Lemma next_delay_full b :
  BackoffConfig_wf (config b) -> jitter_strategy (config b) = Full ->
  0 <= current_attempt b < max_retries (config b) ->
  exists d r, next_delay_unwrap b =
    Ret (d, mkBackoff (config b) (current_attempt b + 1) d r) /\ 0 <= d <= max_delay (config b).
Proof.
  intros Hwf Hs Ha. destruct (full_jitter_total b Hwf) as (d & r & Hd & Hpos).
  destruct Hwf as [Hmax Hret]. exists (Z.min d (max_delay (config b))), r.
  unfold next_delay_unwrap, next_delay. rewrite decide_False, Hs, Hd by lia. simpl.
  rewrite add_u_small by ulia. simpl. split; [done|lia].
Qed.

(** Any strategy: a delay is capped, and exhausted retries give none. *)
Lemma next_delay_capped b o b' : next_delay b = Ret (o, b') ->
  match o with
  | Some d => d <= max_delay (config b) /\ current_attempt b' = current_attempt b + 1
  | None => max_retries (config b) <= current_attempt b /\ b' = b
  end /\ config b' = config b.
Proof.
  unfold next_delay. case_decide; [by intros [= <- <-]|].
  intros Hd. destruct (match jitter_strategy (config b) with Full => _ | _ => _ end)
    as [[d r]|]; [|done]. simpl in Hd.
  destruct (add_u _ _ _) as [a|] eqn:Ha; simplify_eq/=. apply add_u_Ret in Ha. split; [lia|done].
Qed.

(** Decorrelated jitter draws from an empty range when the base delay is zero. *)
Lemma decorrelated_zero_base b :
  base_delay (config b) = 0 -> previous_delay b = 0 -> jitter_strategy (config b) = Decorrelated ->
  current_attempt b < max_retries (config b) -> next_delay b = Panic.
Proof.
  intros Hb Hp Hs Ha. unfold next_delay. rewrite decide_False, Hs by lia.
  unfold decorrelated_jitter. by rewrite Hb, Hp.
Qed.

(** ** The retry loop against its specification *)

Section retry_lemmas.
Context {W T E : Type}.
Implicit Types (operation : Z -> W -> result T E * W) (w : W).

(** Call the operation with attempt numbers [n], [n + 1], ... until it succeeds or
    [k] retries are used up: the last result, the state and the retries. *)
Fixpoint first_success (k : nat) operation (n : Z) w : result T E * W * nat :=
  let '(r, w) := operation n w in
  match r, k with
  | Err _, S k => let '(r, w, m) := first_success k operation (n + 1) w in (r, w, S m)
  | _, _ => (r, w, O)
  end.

--

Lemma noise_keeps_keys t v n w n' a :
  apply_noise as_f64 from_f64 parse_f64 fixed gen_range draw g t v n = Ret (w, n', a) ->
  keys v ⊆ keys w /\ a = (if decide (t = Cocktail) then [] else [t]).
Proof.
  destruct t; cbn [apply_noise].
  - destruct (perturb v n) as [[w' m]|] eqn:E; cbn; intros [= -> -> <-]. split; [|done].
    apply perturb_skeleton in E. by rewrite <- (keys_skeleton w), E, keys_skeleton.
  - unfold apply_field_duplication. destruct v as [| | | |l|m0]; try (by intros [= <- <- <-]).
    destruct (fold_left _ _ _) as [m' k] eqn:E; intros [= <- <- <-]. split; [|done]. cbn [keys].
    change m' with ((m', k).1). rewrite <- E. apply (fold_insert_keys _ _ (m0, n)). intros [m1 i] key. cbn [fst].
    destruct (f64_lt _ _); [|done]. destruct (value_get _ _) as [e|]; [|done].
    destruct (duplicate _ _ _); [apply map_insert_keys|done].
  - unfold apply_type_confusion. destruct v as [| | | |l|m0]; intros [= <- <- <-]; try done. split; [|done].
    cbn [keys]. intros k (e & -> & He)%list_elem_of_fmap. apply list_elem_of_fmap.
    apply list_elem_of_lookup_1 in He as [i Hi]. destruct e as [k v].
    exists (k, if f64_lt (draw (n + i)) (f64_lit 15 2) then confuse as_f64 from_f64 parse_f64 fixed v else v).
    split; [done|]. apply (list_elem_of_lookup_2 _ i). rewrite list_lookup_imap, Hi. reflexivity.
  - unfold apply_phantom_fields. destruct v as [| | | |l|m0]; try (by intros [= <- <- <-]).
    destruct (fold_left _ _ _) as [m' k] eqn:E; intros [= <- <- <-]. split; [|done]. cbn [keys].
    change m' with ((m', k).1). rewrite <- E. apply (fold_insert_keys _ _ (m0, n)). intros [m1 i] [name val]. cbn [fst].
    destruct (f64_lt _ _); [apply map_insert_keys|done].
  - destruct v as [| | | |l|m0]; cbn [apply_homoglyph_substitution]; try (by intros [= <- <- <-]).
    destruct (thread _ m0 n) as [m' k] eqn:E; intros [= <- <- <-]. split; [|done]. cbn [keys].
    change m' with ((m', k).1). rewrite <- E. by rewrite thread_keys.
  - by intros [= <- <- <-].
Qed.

==

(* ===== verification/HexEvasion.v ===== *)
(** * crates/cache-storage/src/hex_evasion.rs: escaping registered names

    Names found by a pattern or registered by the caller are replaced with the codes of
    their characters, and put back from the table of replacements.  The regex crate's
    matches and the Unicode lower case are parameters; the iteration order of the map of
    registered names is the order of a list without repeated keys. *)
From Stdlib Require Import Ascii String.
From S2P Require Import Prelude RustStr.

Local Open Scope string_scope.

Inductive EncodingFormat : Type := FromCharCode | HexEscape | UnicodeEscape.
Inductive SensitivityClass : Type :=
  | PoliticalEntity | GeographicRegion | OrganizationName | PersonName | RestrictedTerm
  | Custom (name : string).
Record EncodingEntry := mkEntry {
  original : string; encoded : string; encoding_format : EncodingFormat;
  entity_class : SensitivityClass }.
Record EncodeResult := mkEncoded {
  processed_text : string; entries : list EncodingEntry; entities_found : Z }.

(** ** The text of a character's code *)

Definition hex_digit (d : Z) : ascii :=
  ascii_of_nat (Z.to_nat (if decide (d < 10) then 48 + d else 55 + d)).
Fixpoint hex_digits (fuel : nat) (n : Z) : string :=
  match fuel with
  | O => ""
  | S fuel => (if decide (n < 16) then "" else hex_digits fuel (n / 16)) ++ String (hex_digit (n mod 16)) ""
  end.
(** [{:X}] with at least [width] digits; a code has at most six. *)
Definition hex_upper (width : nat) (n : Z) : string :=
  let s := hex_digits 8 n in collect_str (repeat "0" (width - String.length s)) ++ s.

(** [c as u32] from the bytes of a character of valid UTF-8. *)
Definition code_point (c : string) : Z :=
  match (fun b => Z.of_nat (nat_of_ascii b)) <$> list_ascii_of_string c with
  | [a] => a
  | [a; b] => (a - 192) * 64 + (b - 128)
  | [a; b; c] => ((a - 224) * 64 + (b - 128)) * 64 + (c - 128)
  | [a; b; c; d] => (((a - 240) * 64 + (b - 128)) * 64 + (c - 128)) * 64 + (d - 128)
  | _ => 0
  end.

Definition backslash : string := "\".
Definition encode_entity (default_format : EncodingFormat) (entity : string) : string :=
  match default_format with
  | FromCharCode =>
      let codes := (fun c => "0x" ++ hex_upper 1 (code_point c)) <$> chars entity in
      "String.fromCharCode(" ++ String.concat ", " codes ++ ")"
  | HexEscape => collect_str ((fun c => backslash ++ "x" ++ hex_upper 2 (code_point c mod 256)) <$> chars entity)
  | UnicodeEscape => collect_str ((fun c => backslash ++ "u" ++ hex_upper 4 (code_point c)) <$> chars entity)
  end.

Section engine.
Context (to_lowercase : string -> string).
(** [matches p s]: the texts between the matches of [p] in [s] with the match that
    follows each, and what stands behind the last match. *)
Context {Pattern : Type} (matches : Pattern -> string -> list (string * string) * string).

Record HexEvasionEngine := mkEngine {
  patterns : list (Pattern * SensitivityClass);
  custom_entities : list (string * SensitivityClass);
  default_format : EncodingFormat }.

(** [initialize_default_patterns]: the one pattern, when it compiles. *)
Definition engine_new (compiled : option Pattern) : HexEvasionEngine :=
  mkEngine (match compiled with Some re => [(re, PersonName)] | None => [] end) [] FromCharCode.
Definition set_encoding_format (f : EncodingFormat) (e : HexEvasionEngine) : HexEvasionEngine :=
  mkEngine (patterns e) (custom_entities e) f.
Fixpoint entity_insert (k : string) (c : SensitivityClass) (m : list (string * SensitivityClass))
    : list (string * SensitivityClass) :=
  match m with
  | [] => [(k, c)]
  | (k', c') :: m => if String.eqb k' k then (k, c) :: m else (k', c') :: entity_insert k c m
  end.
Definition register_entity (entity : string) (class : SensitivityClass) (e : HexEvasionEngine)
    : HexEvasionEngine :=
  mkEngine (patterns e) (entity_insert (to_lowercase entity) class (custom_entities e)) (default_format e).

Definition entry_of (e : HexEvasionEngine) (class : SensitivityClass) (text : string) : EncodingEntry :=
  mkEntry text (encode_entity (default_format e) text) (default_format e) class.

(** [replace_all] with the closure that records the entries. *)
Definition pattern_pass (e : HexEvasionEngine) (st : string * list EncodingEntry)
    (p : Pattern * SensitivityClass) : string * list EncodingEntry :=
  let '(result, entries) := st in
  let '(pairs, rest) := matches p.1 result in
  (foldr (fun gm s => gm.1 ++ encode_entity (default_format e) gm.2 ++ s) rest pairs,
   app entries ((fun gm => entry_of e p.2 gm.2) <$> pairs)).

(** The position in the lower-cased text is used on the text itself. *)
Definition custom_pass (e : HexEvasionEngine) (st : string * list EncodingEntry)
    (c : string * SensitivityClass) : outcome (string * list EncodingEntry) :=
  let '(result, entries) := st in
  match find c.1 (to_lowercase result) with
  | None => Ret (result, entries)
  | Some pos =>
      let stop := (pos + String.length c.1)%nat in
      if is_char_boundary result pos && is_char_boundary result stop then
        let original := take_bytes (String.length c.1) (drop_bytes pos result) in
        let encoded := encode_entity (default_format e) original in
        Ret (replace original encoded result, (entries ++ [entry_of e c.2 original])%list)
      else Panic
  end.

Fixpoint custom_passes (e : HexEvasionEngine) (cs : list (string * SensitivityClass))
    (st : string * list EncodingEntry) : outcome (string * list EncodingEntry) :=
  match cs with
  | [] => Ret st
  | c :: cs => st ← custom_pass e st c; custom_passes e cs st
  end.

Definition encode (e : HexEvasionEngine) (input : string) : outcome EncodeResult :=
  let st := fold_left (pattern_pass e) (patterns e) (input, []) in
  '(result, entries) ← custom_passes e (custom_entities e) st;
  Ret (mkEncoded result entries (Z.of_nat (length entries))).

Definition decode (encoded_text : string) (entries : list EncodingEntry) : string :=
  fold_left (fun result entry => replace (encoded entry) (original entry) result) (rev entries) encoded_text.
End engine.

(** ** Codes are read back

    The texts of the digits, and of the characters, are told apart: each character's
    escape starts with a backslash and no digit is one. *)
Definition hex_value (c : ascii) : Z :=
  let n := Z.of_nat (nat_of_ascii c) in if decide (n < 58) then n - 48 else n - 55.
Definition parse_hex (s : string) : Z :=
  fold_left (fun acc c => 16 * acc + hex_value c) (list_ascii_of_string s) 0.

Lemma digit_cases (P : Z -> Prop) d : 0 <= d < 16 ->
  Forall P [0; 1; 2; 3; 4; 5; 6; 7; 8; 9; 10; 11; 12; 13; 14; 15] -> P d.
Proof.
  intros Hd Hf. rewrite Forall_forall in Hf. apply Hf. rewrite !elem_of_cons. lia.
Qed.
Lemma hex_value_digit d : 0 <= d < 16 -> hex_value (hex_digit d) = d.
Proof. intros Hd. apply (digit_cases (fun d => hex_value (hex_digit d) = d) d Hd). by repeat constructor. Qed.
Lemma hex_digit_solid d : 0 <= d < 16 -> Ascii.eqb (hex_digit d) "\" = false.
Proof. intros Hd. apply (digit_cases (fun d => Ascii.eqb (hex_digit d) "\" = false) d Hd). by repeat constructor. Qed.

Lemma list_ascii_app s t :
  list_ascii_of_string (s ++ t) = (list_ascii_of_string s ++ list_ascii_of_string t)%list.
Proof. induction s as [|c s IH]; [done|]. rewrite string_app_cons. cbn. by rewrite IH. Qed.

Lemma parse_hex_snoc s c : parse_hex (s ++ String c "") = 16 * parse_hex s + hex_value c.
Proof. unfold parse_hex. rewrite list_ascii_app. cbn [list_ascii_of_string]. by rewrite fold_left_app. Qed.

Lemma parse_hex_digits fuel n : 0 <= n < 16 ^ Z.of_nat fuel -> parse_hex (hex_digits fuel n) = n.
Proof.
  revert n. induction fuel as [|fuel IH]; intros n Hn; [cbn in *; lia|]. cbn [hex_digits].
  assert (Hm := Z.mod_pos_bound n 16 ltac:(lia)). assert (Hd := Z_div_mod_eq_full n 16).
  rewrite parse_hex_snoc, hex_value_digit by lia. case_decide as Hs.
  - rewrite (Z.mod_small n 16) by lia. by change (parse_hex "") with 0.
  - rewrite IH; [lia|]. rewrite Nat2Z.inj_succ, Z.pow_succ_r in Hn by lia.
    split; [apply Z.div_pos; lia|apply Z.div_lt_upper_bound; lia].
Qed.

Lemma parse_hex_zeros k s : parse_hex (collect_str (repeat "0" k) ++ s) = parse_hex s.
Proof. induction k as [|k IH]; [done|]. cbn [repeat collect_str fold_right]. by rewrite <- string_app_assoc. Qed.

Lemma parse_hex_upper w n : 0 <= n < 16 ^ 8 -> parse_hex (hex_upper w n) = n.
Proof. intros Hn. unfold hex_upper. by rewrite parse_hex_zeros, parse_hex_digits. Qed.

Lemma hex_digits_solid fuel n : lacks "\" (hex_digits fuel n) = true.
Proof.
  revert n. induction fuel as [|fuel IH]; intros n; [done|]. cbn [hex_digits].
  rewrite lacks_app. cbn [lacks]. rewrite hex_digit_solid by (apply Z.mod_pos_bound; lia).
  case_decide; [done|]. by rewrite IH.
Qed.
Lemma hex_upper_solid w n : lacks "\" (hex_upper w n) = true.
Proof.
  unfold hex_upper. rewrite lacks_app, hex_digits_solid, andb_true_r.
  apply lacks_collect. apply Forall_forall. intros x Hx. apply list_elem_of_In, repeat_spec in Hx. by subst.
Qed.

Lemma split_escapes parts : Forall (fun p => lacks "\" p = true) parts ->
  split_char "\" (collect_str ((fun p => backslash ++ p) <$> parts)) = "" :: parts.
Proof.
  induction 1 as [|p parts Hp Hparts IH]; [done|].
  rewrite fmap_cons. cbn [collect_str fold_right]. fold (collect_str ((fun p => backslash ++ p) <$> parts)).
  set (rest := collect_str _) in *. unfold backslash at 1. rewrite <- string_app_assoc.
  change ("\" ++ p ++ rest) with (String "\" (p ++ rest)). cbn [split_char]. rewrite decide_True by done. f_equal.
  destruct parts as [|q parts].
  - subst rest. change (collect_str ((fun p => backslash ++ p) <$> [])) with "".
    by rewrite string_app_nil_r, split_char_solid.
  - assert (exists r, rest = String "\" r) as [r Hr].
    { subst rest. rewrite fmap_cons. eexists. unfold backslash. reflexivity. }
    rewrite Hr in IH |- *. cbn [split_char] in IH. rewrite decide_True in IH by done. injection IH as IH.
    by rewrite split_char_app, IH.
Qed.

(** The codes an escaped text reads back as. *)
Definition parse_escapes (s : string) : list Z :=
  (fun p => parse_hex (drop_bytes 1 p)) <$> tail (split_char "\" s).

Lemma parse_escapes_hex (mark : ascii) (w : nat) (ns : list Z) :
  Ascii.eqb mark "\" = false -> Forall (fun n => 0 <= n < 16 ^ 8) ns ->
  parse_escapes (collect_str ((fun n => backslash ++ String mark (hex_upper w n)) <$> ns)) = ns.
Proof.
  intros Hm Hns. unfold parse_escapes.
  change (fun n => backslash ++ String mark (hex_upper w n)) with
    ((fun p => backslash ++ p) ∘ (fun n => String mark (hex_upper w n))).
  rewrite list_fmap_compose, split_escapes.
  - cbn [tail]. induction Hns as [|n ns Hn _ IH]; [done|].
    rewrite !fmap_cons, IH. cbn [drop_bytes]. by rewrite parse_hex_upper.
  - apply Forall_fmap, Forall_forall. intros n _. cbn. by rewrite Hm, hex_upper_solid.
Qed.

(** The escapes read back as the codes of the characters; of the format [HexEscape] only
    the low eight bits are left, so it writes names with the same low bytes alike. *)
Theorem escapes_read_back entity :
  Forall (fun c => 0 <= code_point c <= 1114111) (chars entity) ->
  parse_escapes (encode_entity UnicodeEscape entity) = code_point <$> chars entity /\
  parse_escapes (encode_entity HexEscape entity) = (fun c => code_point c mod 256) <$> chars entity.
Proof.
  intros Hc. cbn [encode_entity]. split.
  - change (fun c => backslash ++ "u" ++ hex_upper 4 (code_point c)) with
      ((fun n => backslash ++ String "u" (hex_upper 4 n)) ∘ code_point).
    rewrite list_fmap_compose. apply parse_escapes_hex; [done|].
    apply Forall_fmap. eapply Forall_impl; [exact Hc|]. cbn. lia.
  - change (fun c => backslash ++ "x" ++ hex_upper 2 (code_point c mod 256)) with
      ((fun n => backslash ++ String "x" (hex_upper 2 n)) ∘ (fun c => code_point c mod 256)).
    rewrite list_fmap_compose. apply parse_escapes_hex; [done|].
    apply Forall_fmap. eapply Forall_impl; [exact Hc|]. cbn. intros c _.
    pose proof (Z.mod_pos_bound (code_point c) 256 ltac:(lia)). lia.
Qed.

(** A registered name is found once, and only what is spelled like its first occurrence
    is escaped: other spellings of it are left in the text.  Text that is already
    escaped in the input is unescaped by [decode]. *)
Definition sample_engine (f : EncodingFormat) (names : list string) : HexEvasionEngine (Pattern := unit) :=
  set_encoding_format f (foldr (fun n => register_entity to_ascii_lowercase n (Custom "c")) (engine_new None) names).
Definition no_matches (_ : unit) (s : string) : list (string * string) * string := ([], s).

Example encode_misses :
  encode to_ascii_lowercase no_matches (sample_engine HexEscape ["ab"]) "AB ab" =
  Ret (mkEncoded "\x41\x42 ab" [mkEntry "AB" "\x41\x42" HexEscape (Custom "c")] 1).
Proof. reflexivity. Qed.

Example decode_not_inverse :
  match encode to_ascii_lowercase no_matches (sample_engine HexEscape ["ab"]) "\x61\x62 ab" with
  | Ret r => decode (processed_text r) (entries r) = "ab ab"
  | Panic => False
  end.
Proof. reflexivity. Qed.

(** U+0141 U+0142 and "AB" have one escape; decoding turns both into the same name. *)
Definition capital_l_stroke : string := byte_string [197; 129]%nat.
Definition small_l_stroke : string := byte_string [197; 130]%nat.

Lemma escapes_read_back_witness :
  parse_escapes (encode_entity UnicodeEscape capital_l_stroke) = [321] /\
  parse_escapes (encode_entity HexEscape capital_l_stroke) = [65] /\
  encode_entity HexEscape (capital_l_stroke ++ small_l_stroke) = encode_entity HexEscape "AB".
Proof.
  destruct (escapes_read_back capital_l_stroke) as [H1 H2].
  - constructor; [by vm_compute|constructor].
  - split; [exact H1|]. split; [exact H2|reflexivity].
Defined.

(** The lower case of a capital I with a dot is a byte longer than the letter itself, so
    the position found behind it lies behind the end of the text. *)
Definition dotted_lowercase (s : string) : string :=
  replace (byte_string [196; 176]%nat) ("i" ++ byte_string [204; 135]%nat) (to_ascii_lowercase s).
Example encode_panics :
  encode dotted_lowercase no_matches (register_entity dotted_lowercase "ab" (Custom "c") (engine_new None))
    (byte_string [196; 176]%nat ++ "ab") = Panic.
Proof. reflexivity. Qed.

*What you will do*:
From the line containing "Lemma noise_keeps_keys t" down to the line containing "destruct t; cbn [apply_noise]." in the material above, reproduce every line exactly, including the two end lines.

*Task output*:
Lemma noise_keeps_keys t v n w n' a :
  apply_noise as_f64 from_f64 parse_f64 fixed gen_range draw g t v n = Ret (w, n', a) ->
  keys v ⊆ keys w /\ a = (if decide (t = Cocktail) then [] else [t]).
Proof.
  destruct t; cbn [apply_noise].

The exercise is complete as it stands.